Weekly markers are based on each tarball's file modification time in UTC, not on a timestamp parsed from inside the archive.
Off-site copy
Keep ./backups/ on durable local storage, then copy or sync that directory to storage outside the Docker host. The backup command only writes local tarballs; off-site transfer is a host responsibility.
SMB (Windows / generic)
Install CIFS support on the host, then create a credentials file readable only by root:
sudo install -m 0600 -o root -g root /dev/null /etc/safeharbor-smb.credentials
Example credentials file:
username=backup-user
password=change-this-password
domain=WORKGROUP
Mount the SMB share:
sudo mkdir -p /mnt/safeharbor-backups
sudo mount.cifs //nas.example.local/safeharbor-backups /mnt/safeharbor-backups \
-o credentials=/etc/safeharbor-smb.credentials,uid=1000,gid=1000,iocharset=utf8,file_mode=0600,dir_mode=0700
Sample /etc/fstab entry:
//nas.example.local/safeharbor-backups /mnt/safeharbor-backups cifs credentials=/etc/safeharbor-smb.credentials,uid=1000,gid=1000,iocharset=utf8,file_mode=0600,dir_mode=0700,nofail,x-systemd.automount 0 0
Point Safe Harbor's ./backups/ directory at the mounted path. One simple option is to replace ./backups/ with a symlink:
mkdir -p /mnt/safeharbor-backups/current
ln -sfn /mnt/safeharbor-backups/current ./backups
You can also keep ./backups/ as a normal local directory and run a host-level sync job from ./backups/ to the mounted share.
NFS (Linux / generic)
Install NFS client support on the host, create a mountpoint, and mount the export with NFSv4:
sudo mkdir -p /mnt/safeharbor-backups
sudo mount.nfs nas.example.local:/exports/safeharbor-backups /mnt/safeharbor-backups \
-o nfsvers=4,rw,hard,noatime
Sample /etc/fstab entry:
nas.example.local:/exports/safeharbor-backups /mnt/safeharbor-backups nfs nfsvers=4,rw,hard,noatime,nofail,x-systemd.automount 0 0
As with SMB, either point ./backups/ at a directory on the mount or keep ./backups/ local and sync it to the mounted path from the host.
Build your own
Tools such as rclone, restic, and borg are good fits for host-managed backup replication. Point them at ./backups/, let Safe Harbor produce the local tarballs, and keep the transfer policy outside the application stack.

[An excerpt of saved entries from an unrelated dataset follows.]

(** * claude-merge: the priority comparator, the merge engine and the
      placeholder substitution, embedded from the Go sources

    The development follows the packages of the repository:
    - [gostrings]: the functions of Go's [strings] package that the code calls
      ([Index], [Contains], [HasPrefix], [HasSuffix], [Split], [SplitN],
      [Join], [Trim]);
    - [config]: the canonical model ([Config], [Metadata], [Section], ...), the
      priority comparator, [ParseConfig], [LoadConfig], [ValidateConfig] and
      [sanitizeName];
    - [merger]: [ApplyStrategy], [PriorityMerger.MergeAll] and its helpers;
    - [main]: [validateArgs], [parseFileOrder] and [formatName].

    Go strings are byte sequences and are modelled by [string]; Go's [int] is
    modelled by [Z] (only comparisons are made on it); a Go map is a possibly
    nil reference to a finite map, modelled by [option (gmap string V)]. *)

From Stdlib Require Import ZArith Ascii String.
From stdpp Require Import base option list gmap strings fin_maps pretty.

Local Open Scope Z_scope.

(** ** Results of Go calls

    A call returns normally, returns a non-nil [error] (kept as its message),
    or panics at run time (the only panic the modelled code can raise is an
    assignment to an entry of a nil map). *)

Inductive outcome (A : Type) : Type :=
| Returns (a : A)
| Fails (err : string)
| Panics.
Arguments Returns {A} a.
Arguments Fails {A} err.
Arguments Panics {A}.

#[global] Instance outcome_ret : MRet outcome := fun A a => Returns a.
#[global] Instance outcome_bind : MBind outcome := fun A B f m =>
  match m with
  | Returns a => f a
  | Fails err => Fails err
  | Panics => Panics
  end.

(** A [for _, x := range l] loop whose body may stop the function. *)
Fixpoint foldM {A B : Type} (body : B -> A -> outcome B) (b : B) (l : list A)
  : outcome B :=
  match l with
  | [] => Returns b
  | a :: l' => b' ← body b a; foldM body b' l'
  end.

(** ** Go maps with string keys *)

Module gomap.

(** [None] is the nil map; [make] allocates an empty one. *)
Definition t (V : Type) : Type := option (gmap string V).

Definition make {V : Type} : t V := Some ∅.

Security note: docker socket exposure
Ofelia needs limited Docker socket access
Ofelia mounts /var/run/docker.sock read-only so it can discover labeled containers and run the configured exec job inside the backups container. This is an exec-only scheduling model: the scheduler does not need start or stop privileges for this workflow, but Docker socket access is still sensitive because the worst-case impact is the ability to execute commands inside other containers, no start/stop privilege.
The compose service applies two container-level mitigations:
no-new-privileges:trueprevents the ofelia process from gaining extra privileges inside its container.read_only: truegives the ofelia container a read-only filesystem.- The backups service mounts uploads RW because the restore CLI writes uploads as part of its operation. Defense-in-depth lives at the docker-socket level (read-only mount on ofelia) and at the non-root safeharbor user inside the container, not at the uploads mount.
These mitigations reduce the scheduler container's write surface, but they do not make Docker socket access risk-free. Run the backup profile only on hosts where the Compose operator is trusted.
Disaster recovery
Backups are only useful if they can be restored. See Restore for the disaster recovery procedure, including dry-run validation and the restore command that overwrites the database and uploads from a selected tarball.